> WHAT THIS TASK INVOLVES
In the listing below, locate the line containing "v (ip_modified c)." and the line containing "(** A cell object". Output both of them and every line between, exactly as written, and nothing more.

> PROVIDED DATA
________________

(** * PyTierra: a shallow embedding of the evolutionary runtime

    The Python sources under [pytierra/] are embedded as Rocq functions:
    Python integers are [Z], Python floats are exact rationals [Q] (the
    rounding of IEEE doubles is not represented), [int(x)] on a float is
    truncation toward zero, [%] and [//] are [Z.modulo] and [Z.div] (both
    floor toward minus infinity, like Python's), lists and deques are
    [list], dictionaries are [gmap].  Objects that Python shares by
    reference (cells, genotypes) live in an arena and are referred to by
    their index, so that [is] becomes equality of indices. *)

From Stdlib Require Import ZArith QArith Qabs Lia Ascii String.
From stdpp Require Import base numbers list strings pretty gmap.

Local Open Scope Z_scope.

(** ** Python arithmetic on floats, read as rationals *)

(** [int(x)]: truncation toward zero. *)
Definition int_of_float (x : Q) : Z := Z.quot (Qnum x) (Z.pos (Qden x)).

(** [math.floor(x)], used only on the specification side. *)
Definition floor_of_float (x : Q) : Z := Z.div (Qnum x) (Z.pos (Qden x)).

Definition float_of_int (n : Z) : Q := inject_Z n.

Definition float_lt (x y : Q) : bool := negb (Qle_bool y x).
Definition float_ge (x y : Q) : bool := Qle_bool y x.

(** [0 <= a < b] slices [l[a:b]] of a Python sequence. *)
Definition slice {A} (l : list A) (a b : Z) : list A :=
  take (Z.to_nat b - Z.to_nat a)%nat (drop (Z.to_nat a) l).

(** [l.insert(i, x)] for [0 <= i]. *)
Definition list_insert_at {A} (i : nat) (x : A) (l : list A) : list A :=
  take i l ++ x :: drop i l.

(** [bisect.bisect_left(keys, x)].
    Modelled from the spec: the standard library's bisection is not part of
    the repository; on a sorted list it returns the number of keys that are
    strictly smaller than [x], which is what this counts. *)
Fixpoint bisect_left (keys : list Z) (x : Z) : nat :=
  match keys with
  | [] => O
  | k :: rest => if k <? x then S (bisect_left rest x) else O
  end.

(** ** The pseudo-random generator

    Modelled from the spec: CPython's [random] module is not part of the
    repository.  The generator is a tape of raw draws with a cursor; every
    call of [random()], [randint] or [choice] consumes one raw draw and
    reduces it into its range.  [seed] stands for [random.seed(n)]: it
    replaces the generator by one that depends on [n] only. *)
Module Random.

Record t := mk { tape : nat -> N; cursor : nat }.

Definition next (g : t) : N * t :=
  (tape g (cursor g), mk (tape g) (S (cursor g))).

Definition two53 : N := 9007199254740992.

(** [random.random()]: a float in [0, 1). *)
Definition random (g : t) : Q * t :=
  let '(r, g') := next g in
  (Qmake (Z.of_N (r mod two53)) 9007199254740992, g').

(** [random.randint(a, b)]: [None] stands for the [ValueError] raised on an
    empty range, which consumes no draw. *)
Definition randint (a b : Z) (g : t) : option Z * t :=
  if b <? a then (None, g)
  else let '(r, g') := next g in (Some (a + Z.of_N r mod (b - a + 1)), g').

(** [random.choice(seq)]: [None] stands for the [IndexError] on an empty
    sequence. *)
Definition choice {A} (l : list A) (g : t) : option A * t :=
  match l with
  | [] => (None, g)
  | _ => let '(r, g') := next g in (l !! (N.to_nat r mod length l)%nat, g')
  end.

(** A linear congruential tape, one per seed. *)
Fixpoint lcg (s : N) (n : nat) : N :=
  match n with
  | O => (s * 6364136223846793005 + 1442695040888963407) mod 18446744073709551616
  | S k => (lcg s k * 6364136223846793005 + 1442695040888963407) mod 18446744073709551616
  end%N.

Definition seed (s : Z) : t := mk (lcg (Z.to_N (Z.abs s))) O.

(** A generator that replays the given draws and then yields zeros. *)
Definition of_list (draws : list N) : t := mk (fun n => nth n draws 0%N) O.

End Random.

(** ** cpu.py *)
Module CPU.

Definition STACK_SIZE : Z := 10.

Record t := mk {
  ax : Z; bx : Z; cx : Z; dx : Z;
  ip : Z; sp : Z;
  stack : list Z;
  flag_e : bool; flag_s : bool; flag_z : bool;
  ip_modified : bool
}.

Definition init : t :=
  mk 0 0 0 0 0 0 (replicate (Z.to_nat STACK_SIZE) 0) false false false false.

Definition set_ax (v : Z) (c : t) : t :=
  mk v (bx c) (cx c) (dx c) (ip c) (sp c) (stack c) (flag_e c) (flag_s c) (flag_z c) (ip_modified c).
Definition set_bx (v : Z) (c : t) : t :=
  mk (ax c) v (cx c) (dx c) (ip c) (sp c) (stack c) (flag_e c) (flag_s c) (flag_z c) (ip_modified c).
Definition set_cx (v : Z) (c : t) : t :=
  mk (ax c) (bx c) v (dx c) (ip c) (sp c) (stack c) (flag_e c) (flag_s c) (flag_z c) (ip_modified c).
Definition set_dx (v : Z) (c : t) : t :=
  mk (ax c) (bx c) (cx c) v (ip c) (sp c) (stack c) (flag_e c) (flag_s c) (flag_z c) (ip_modified c).
Definition set_ip (v : Z) (c : t) : t :=
  mk (ax c) (bx c) (cx c) (dx c) v (sp c) (stack c) (flag_e c) (flag_s c) (flag_z c) (ip_modified c).
Definition set_sp (v : Z) (c : t) : t :=
  mk (ax c) (bx c) (cx c) (dx c) (ip c) v (stack c) (flag_e c) (flag_s c) (flag_z c) (ip_modified c).
Definition set_stack (v : list Z) (c : t) : t :=
  mk (ax c) (bx c) (cx c) (dx c) (ip c) (sp c) v (flag_e c) (flag_s c) (flag_z c) (ip_modified c).
Definition set_flag_e (v : bool) (c : t) : t :=
  mk (ax c) (bx c) (cx c) (dx c) (ip c) (sp c) (stack c) v (flag_s c) (flag_z c) (ip_modified c).
Definition set_flag_s (v : bool) (c : t) : t :=
  mk (ax c) (bx c) (cx c) (dx c) (ip c) (sp c) (stack c) (flag_e c) v (flag_z c) (ip_modified c).
Definition set_flag_z (v : bool) (c : t) : t :=
  mk (ax c) (bx c) (cx c) (dx c) (ip c) (sp c) (stack c) (flag_e c) (flag_s c) v (ip_modified c).
Definition set_ip_modified (v : bool) (c : t) : t :=
  mk (ax c) (bx c) (cx c) (dx c) (ip c) (sp c) (stack c) (flag_e c) (flag_s c) (flag_z c) v.

Definition push (value : Z) (c : t) : t :=
  let sp' := (sp c + 1) mod STACK_SIZE in
  set_stack (<[Z.to_nat sp' := value]> (stack c)) (set_sp sp' c).

Definition pop (c : t) : Z * t :=
  let value := default 0 (stack c !! Z.to_nat (sp c)) in
  (value, set_sp ((sp c - 1) mod STACK_SIZE) c).

Definition set_flags (value : Z) (c : t) : t :=
  set_flag_e false (set_flag_s (value <? 0) (set_flag_z (value =? 0) c)).

End CPU.

(** ** cell.py *)

(** A cell object is referred to by its index in the arena of all cells
    ever created by the simulation.  The serial number [_id], drawn from the
    class counter [Cell._next_id], is read only by the controller and by
    persistence, and is left out. *)
Abbreviation CellId := nat (only parsing).

Module MemRegion.
Record t := mk { pos : Z; size : Z }.
End MemRegion.

Module Demographics.

Record t := mk {
  genotype : string;
  parent_genotype : string;
  fecundity : Z;
  inst_executed : Z;
  rep_inst : Z;
  mutations : Z;
  mov_daught : Z;
  mov_off_min : Z;
  mov_off_max : Z;
  birth_time : Z
}.

Definition init : t := mk "" "" 0 0 0 0 0 0 0 0.

Definition set_genotype (v : string) (d : t) : t :=
  mk v (parent_genotype d) (fecundity d) (inst_executed d) (rep_inst d)
    (mutations d) (mov_daught d) (mov_off_min d) (mov_off_max d) (birth_time d).
Definition set_parent_genotype (v : string) (d : t) : t :=
  mk (genotype d) v (fecundity d) (inst_executed d) (rep_inst d)
    (mutations d) (mov_daught d) (mov_off_min d) (mov_off_max d) (birth_time d).
Definition set_fecundity (v : Z) (d : t) : t :=
  mk (genotype d) (parent_genotype d) v (inst_executed d) (rep_inst d)
    (mutations d) (mov_daught d) (mov_off_min d) (mov_off_max d) (birth_time d).
Definition set_inst_executed (v : Z) (d : t) : t :=
  mk (genotype d) (parent_genotype d) (fecundity d) v (rep_inst d)
    (mutations d) (mov_daught d) (mov_off_min d) (mov_off_max d) (birth_time d).
Definition set_rep_inst (v : Z) (d : t) : t :=
  mk (genotype d) (parent_genotype d) (fecundity d) (inst_executed d) v
    (mutations d) (mov_daught d) (mov_off_min d) (mov_off_max d) (birth_time d).
Definition set_mutations (v : Z) (d : t) : t :=
  mk (genotype d) (parent_genotype d) (fecundity d) (inst_executed d) (rep_inst d)
    v (mov_daught d) (mov_off_min d) (mov_off_max d) (birth_time d).
Definition set_mov_daught (v : Z) (d : t) : t :=
  mk (genotype d) (parent_genotype d) (fecundity d) (inst_executed d) (rep_inst d)
    (mutations d) v (mov_off_min d) (mov_off_max d) (birth_time d).
Definition set_mov_off_min (v : Z) (d : t) : t :=
  mk (genotype d) (parent_genotype d) (fecundity d) (inst_executed d) (rep_inst d)
    (mutations d) (mov_daught d) v (mov_off_max d) (birth_time d).
Definition set_mov_off_max (v : Z) (d : t) : t :=
  mk (genotype d) (parent_genotype d) (fecundity d) (inst_executed d) (rep_inst d)
    (mutations d) (mov_daught d) (mov_off_min d) v (birth_time d).
Definition set_birth_time (v : Z) (d : t) : t :=
  mk (genotype d) (parent_genotype d) (fecundity d) (inst_executed d) (rep_inst d)
    (mutations d) (mov_daught d) (mov_off_min d) (mov_off_max d) v.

________________

> RESULT
  mk (ax c) (bx c) (cx c) (dx c) (ip c) (sp c) (stack c) (flag_e c) (flag_s c) v (ip_modified c).
Definition set_ip_modified (v : bool) (c : t) : t :=
  mk (ax c) (bx c) (cx c) (dx c) (ip c) (sp c) (stack c) (flag_e c) (flag_s c) (flag_z c) v.

Definition push (value : Z) (c : t) : t :=
  let sp' := (sp c + 1) mod STACK_SIZE in
  set_stack (<[Z.to_nat sp' := value]> (stack c)) (set_sp sp' c).

Definition pop (c : t) : Z * t :=
  let value := default 0 (stack c !! Z.to_nat (sp c)) in
  (value, set_sp ((sp c - 1) mod STACK_SIZE) c).

Definition set_flags (value : Z) (c : t) : t :=
  set_flag_e false (set_flag_s (value <? 0) (set_flag_z (value =? 0) c)).

End CPU.

(** ** cell.py *)

(** A cell object is referred to by its index in the arena of all cells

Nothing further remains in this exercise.